------ PROVIDED DATA
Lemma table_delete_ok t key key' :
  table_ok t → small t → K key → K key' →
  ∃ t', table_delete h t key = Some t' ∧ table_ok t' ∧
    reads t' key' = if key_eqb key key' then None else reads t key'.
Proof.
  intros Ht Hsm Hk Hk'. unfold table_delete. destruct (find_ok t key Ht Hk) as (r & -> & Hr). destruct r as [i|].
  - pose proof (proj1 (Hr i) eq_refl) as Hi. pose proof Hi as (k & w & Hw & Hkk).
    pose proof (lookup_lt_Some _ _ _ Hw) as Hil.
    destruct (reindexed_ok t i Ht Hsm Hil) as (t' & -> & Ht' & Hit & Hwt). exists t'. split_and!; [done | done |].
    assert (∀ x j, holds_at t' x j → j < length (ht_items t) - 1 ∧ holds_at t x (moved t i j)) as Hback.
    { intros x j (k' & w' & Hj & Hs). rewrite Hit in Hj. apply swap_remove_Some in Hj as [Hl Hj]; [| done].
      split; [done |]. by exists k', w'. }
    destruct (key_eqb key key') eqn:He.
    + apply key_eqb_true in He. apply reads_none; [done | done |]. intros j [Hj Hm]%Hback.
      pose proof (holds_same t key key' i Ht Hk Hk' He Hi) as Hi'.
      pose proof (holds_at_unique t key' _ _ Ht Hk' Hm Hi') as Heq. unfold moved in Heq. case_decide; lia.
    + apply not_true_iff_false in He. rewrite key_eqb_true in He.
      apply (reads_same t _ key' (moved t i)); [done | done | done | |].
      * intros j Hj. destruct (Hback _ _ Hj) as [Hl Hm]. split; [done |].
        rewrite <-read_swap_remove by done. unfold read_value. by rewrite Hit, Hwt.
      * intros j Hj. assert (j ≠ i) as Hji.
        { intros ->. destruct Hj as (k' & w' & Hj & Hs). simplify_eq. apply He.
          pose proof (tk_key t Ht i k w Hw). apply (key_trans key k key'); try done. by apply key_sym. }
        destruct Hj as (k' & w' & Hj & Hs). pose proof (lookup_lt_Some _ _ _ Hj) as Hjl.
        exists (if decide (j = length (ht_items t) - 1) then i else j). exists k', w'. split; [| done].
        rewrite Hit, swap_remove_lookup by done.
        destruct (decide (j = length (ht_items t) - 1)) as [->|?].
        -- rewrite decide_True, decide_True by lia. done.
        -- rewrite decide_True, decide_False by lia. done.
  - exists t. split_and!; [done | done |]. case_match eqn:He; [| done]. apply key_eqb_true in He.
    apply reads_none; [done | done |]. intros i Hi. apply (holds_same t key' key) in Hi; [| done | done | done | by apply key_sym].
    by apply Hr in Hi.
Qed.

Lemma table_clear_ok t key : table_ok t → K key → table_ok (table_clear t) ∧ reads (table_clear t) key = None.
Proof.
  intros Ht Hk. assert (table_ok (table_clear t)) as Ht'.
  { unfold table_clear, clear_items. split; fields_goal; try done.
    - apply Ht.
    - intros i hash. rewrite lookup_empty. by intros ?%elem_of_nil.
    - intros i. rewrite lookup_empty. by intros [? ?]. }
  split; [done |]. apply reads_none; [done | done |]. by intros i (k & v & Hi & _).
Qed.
------------
> [REQUIRED WORK]:
Starting at the first line of the entries above, please extract each line up to and including the line with "j [Hj Hm]%Hback.", unchanged, and add nothing.

> [SOLUTION TO THIS PROBLEM]:
Lemma table_delete_ok t key key' :
  table_ok t → small t → K key → K key' →
  ∃ t', table_delete h t key = Some t' ∧ table_ok t' ∧
    reads t' key' = if key_eqb key key' then None else reads t key'.
Proof.
  intros Ht Hsm Hk Hk'. unfold table_delete. destruct (find_ok t key Ht Hk) as (r & -> & Hr). destruct r as [i|].
  - pose proof (proj1 (Hr i) eq_refl) as Hi. pose proof Hi as (k & w & Hw & Hkk).
    pose proof (lookup_lt_Some _ _ _ Hw) as Hil.
    destruct (reindexed_ok t i Ht Hsm Hil) as (t' & -> & Ht' & Hit & Hwt). exists t'. split_and!; [done | done |].
    assert (∀ x j, holds_at t' x j → j < length (ht_items t) - 1 ∧ holds_at t x (moved t i j)) as Hback.
    { intros x j (k' & w' & Hj & Hs). rewrite Hit in Hj. apply swap_remove_Some in Hj as [Hl Hj]; [| done].
      split; [done |]. by exists k', w'. }
    destruct (key_eqb key key') eqn:He.
    + apply key_eqb_true in He. apply reads_none; [done | done |]. intros j [Hj Hm]%Hback.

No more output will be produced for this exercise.